I would like to find a clean way so that I can iterate over all the vectors of positive integers of length, say n
(called x
), such that sum(x) == 100
in MATLAB.
I know it is an exponentially complex task. If the length is sufficiently small, say 2-3 I can do it by a for
loop (I know it is very inefficient) but how about longer vectors?
Thanks in advance,
Here is a quick and dirty method that uses recursion. The idea is that to generate all vectors of length k
that sum to n
, you first generate vectors of length k-1
that sum to n-i
for each i=1..n
, and then add an extra i
to the end of each of these.
You could speed this up by pre-allocating x
in each loop.
Note that the size of the output is (n + k - 1 choose n) rows and k columns.
function x = genperms(n, k)
if k == 1
x = n;
elseif n == 0
x = zeros(1,k);
else
x = zeros(0, k);
for i = 0:n
y = genperms(n-i,k-1);
y(:,end+1) = i;
x = [x; y];
end
end
Edit
As alluded to in the comments, this will run into memory issues for large n
and k
. A streaming solution is preferable, which generates the outputs one at a time.

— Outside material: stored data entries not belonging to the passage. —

(* ===== verification/Iface.v ===== *)
(** The interfaces the kernel is generic over: the isolation HAL
    (src/crates/rustee-hal/src/lib.rs, traits [Hal], [AddressSpace],
    [SharedMem], [Entropy]), the crypto provider
    (src/crates/rustee-crypto/src/lib.rs, trait [CryptoProvider]), pseudo-TAs
    (src/crates/rustee-os/src/pta.rs, trait [Pta]) and the code of the user
    TAs the kernel calls through the entry points of the loaded image. *)
From Stdlib Require Import ZArith.
From stdpp Require Import base list numbers.
From S2P Require Import Prelude Abi.

Local Open Scope Z_scope.

(** [Hal] with its associated [AddressSpace] and [SharedMem]: a HAL value owns
    the shared-memory objects and looks them up by cookie.  [Result<A, HalError>]
    is [HalError + A]: these methods do not panic (the virt HAL's do not). *)
Class HalOps (H AS : Type) := {
  hal_entropy_origin : H -> EntropyOrigin;
  new_address_space : H -> AS * H;
  (** [lookup_shm(cookie)] with [len()] *)
  shm_len : H -> u64 -> option usize;
  (** [lookup_shm_mut(cookie)] then [sync_in()] / [sync_out()] *)
  shm_sync_in : H -> u64 -> option ((HalError + unit) * H);
  shm_sync_out : H -> u64 -> option ((HalError + unit) * H);
  (** [lookup_shm(cookie)] then [map_into(&mut aspace, perms)] *)
  shm_map_into : H -> u64 -> AS -> Perms -> option ((HalError + u64) * AS);
  map_image : AS -> u64 -> list u8 -> Perms -> (HalError + u64) * AS;
  as_unmap : AS -> u64 -> AS;
  as_drop_all : AS -> AS }.

Class CryptoProvider := {
  sha256 : list u8 -> list u8;
  rsa_pkcs1_verify : list u8 -> list u8 -> list u8 -> bool;
  (** [header.rs]: the compiled-in development key, [include_bytes!] of a DER file *)
  V0_DEV_PUBKEY : list u8 }.

(** A call into code behind one of these interfaces returns a value and the
    state it left, or panics in that state. *)
Inductive call_out (T A : Type) : Type :=
| Returned (a : A) (s : T)
| Panicked (s : T).
Arguments Returned {T A} a s.
Arguments Panicked {T A} s.

(** A pseudo-TA: a state with the trait's four methods. *)
Class PtaOps (PTA : Type) := {
  pta_uuid : PTA -> Uuid;
  pta_open : PTA -> Params -> call_out PTA ((TeeResult + usize) * Params);
  pta_invoke : PTA -> usize -> u32 -> Params -> call_out PTA (TeeResult * Params);
  pta_close : PTA -> usize -> call_out PTA unit }.

(** The TA code behind an entry-point address.  A TA reads and writes the
    memory the HAL mapped for it, so each call takes and returns the HAL. *)
Class TaCode (H : Type) := {
  ta_create : usize -> H -> call_out H u32;
  ta_destroy : usize -> H -> call_out H unit;
  ta_open_session : usize -> u32 -> list ParamRaw -> H -> call_out H (u32 * list ParamRaw * usize);
  ta_close_session : usize -> usize -> H -> call_out H unit;
  ta_invoke : usize -> usize -> u32 -> u32 -> list ParamRaw -> H -> call_out H (u32 * list ParamRaw) }.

In a non-strict language like Haskell this is very simple -
genperms n k
| k == 1 = return [n]
| n == 0 = return (replicate k 0)
| otherwise = [i:y | i <- [0..n], y <- genperms (n-i) (k-1)]
viz.
>> mapM_ print $ take 10 $ genperms 100 30
[0,0,0,0,0,0,0,0,0,0,0,0,0,0,0,0,0,0,0,0,0,0,0,0,0,0,0,0,0,100]

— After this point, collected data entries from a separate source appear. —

(** The section walk adds offsets of the image without a check: an
    unsigned image of 64 bytes from the REE panics the kernel with arithmetic
    overflow before any header is validated, whatever the crypto provider. *)
Theorem hostile_image_panics (C : CryptoProvider) :
  bytes_ok hostile_elf /\ zlen hostile_elf = 64 /\ is_rtsg hostile_elf = false /\
  load_image hostile_elf = Panic.
Proof. split_and!; [by_compute|reflexivity|reflexivity|vm_compute; reflexivity]. Qed.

[0,0,0,0,0,0,0,0,0,0,0,0,0,0,0,0,0,0,0,0,0,0,0,0,0,0,0,0,1,99]
[0,0,0,0,0,0,0,0,0,0,0,0,0,0,0,0,0,0,0,0,0,0,0,0,0,0,0,0,2,98]

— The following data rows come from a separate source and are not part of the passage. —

Definition emit_ree_notices k (out : Writer) (notices : option (list u8 * list u8))
  : bool * Writer * K :=
  if bool_decide (entropy_origin k <> ReeHost) then (true, out, set_notices_ok k true) else
  let '(n0, n1) := default (VIRT_ENTROPY_NOTICE, VIRT_HUK_NOTICE) notices in
  let '(ok0, out) := writeln out n0 in
  if negb ok0 then (false, out, k) else
  let '(ok1, out) := writeln out n1 in
  if negb ok1 then (false, out, k) else
  (true, out, set_notices_ok k true).

Definition register_pta k (p : PTA) : K := set_ptas k (PtaRegistry.register (ptas k) p).
Definition register_early_ta k (ta : EarlyTa) : K := set_early k (EarlyTas.insert (early k) ta).

(** * Panics *)

(** State [Dead]; the address space is taken out, torn down and dropped. *)
Definition kill_instance (i : Instance_ AS) : Instance_ AS :=
  inst_set_aspace None (inst_set_state InstDead i).

Definition on_ta_panic k : KernelOut * K :=
  match current_instance k with
  | None => (done_err TEE_ERROR_TARGET_DEAD, k)
  | Some id =>
      let k := set_current_instance k None in
      let k := set_instances k (InstanceTable.get_mut (instances k) id kill_instance) in
      let k := set_sessions k (SessionTable.poison_instance (sessions k) id) in
      (done_err TEE_ERROR_TARGET_DEAD, k)
  end.

(** [None]: [halt_kernel], which never returns. *)
Definition on_panic k : option (KernelOut * K) :=
  if current_pta k then None else Some (on_ta_panic k).

(** * Locks and parameters *)

Definition cancelled k (cancel_id : u32) : bool := existsb (fun c => c =? cancel_id) (cancelled_ids k).

Definition lock_instance k (iid : InstanceId) : option u32 * K :=
  match InstanceTable.get (instances k) iid with
  | None => (Some TEE_ERROR_TARGET_DEAD, k)
  | Some inst =>
      if busy inst then (Some TEE_ERROR_BUSY, k)
      else (None, set_instances k (InstanceTable.get_mut (instances k) iid (inst_set_busy true)))
  end.

Definition unlock_instance k (iid : InstanceId) : K :=
  set_instances k (InstanceTable.get_mut (instances k) iid (inst_set_busy false)).

Definition dir_perms (d : Dir) : Perms :=
  match d with In_ => Perms_READ | Out => Perms_WRITE | InOut => Perms_RW end.

(** How the loop of [map_params] ends: all mapped; the length check failed,
    which hands the address space back; another failure, whose early return
    drops it. *)
Inductive map_out : Type :=
| MapOk (raw : list ParamRaw) (vas : list (option u64)) (h : H) (asp : AS)
| MapShort (h : H) (asp : AS)
| MapFail (h : H).

Definition map_sync_in (h : H) (cookie : u64) (dir : Dir) : option ((HalError + unit) * H) :=
  if bool_decide (dir <> Out) then shm_sync_in h cookie else Some (inr tt, h).

(** One REE memref: [sync_in], length check, [map_into]. *)
Definition map_memref (h : H) (asp : AS) (cookie : u64) (offs size : usize) (dir : Dir) : map_out :=
  match map_sync_in h cookie dir with
  | None => MapFail h
  | Some (inl _, h) => MapFail h
  | Some (inr _, h) =>
      match shm_len h cookie with
      | None => MapFail h
      | Some len =>
          if len <? sat_add 64 offs size then MapShort h asp else
          match shm_map_into h cookie asp (dir_perms dir) with
          | None => MapFail h
          | Some (inl _, _) => MapFail h
          | Some (inr va, asp) => MapOk [raw_memref (wrapping_add 64 va offs) size] [Some va] h asp
          end
      end
  end.

Definition map_param (h : H) (asp : AS) (p : Param) : map_out :=
  match p with
  | PMemref (Ree cookie offs) size dir => map_memref h asp cookie offs size dir
  | _ => MapOk [param_to_raw p] [None] h asp
  end.

Fixpoint map_loop (ps : Params) (h : H) (asp : AS) : map_out :=
  match ps with
  | [] => MapOk [] [] h asp
  | p :: ps' =>
      match map_param h asp p with
      | MapOk raw vas h asp =>
          match map_loop ps' h asp with
          | MapOk raw' vas' h asp => MapOk (raw ++ raw') (vas ++ vas') h asp
          | o => o
          end
      | o => o
      end
  end.

Definition put_aspace k (iid : InstanceId) (a : option AS) : K :=
  set_instances k (InstanceTable.get_mut (instances k) iid (inst_set_aspace a)).

(** [(raw, vas)] or the error code.  The address space is out of the instance
    while the loop runs; the instance found at the start is still there at the
    end, so the [unwrap]s that put it back succeed. *)
Definition map_params k (iid : InstanceId) (params : Params)
  : (u32 + (list ParamRaw * list (option u64))) * K :=
  match InstanceTable.get (instances k) iid ≫= aspace with
  | None => (inl TEE_ERROR_TARGET_DEAD, k)
  | Some asp =>
      let k := put_aspace k iid None in
      match map_loop params (hal k) asp with
      | MapOk raw vas h asp => (inr (raw, vas), put_aspace (set_hal k h) iid (Some asp))
      | MapShort h asp => (inl TEE_ERROR_BAD_PARAMETERS, put_aspace (set_hal k h) iid (Some asp))
      | MapFail h => (inl TEE_ERROR_BAD_PARAMETERS, set_hal k h)
      end
  end.

Definition unmap_aspace k (iid : InstanceId) (va : u64) : K :=
  set_instances k (InstanceTable.get_mut (instances k) iid
    (fun i => inst_set_aspace (option_map (fun a => as_unmap (H:=H) a va) (aspace i)) i)).

Definition unmap_param k (iid : InstanceId) (p : Param) (va : option u64) : K :=
  match p with
  | PMemref (Ree cookie _) _ dir =>
      let k := if bool_decide (dir <> In_)
               then match shm_sync_out (hal k) cookie with
                    | Some (_, h) => set_hal k h
                    | None => k
                    end
               else k in
      match va with Some v => unmap_aspace k iid v | None => k end
  | _ => k
  end.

[0,0,0,0,0,0,0,0,0,0,0,0,0,0,0,0,0,0,0,0,0,0,0,0,0,0,0,0,3,97]
[0,0,0,0,0,0,0,0,0,0,0,0,0,0,0,0,0,0,0,0,0,0,0,0,0,0,0,0,4,96]
[0,0,0,0,0,0,0,0,0,0,0,0,0,0,0,0,0,0,0,0,0,0,0,0,0,0,0,0,5,95]
[0,0,0,0,0,0,0,0,0,0,0,0,0,0,0,0,0,0,0,0,0,0,0,0,0,0,0,0,6,94]
[0,0,0,0,0,0,0,0,0,0,0,0,0,0,0,0,0,0,0,0,0,0,0,0,0,0,0,0,7,93]
[0,0,0,0,0,0,0,0,0,0,0,0,0,0,0,0,0,0,0,0,0,0,0,0,0,0,0,0,8,92]
[0,0,0,0,0,0,0,0,0,0,0,0,0,0,0,0,0,0,0,0,0,0,0,0,0,0,0,0,9,91]
which runs virtually instantaneously - no memory issues to worry about.
In Python you could achieve something nearly as simple using generators and the yield
keyword. In Matlab it is certainly possible, but I leave the translation up to you!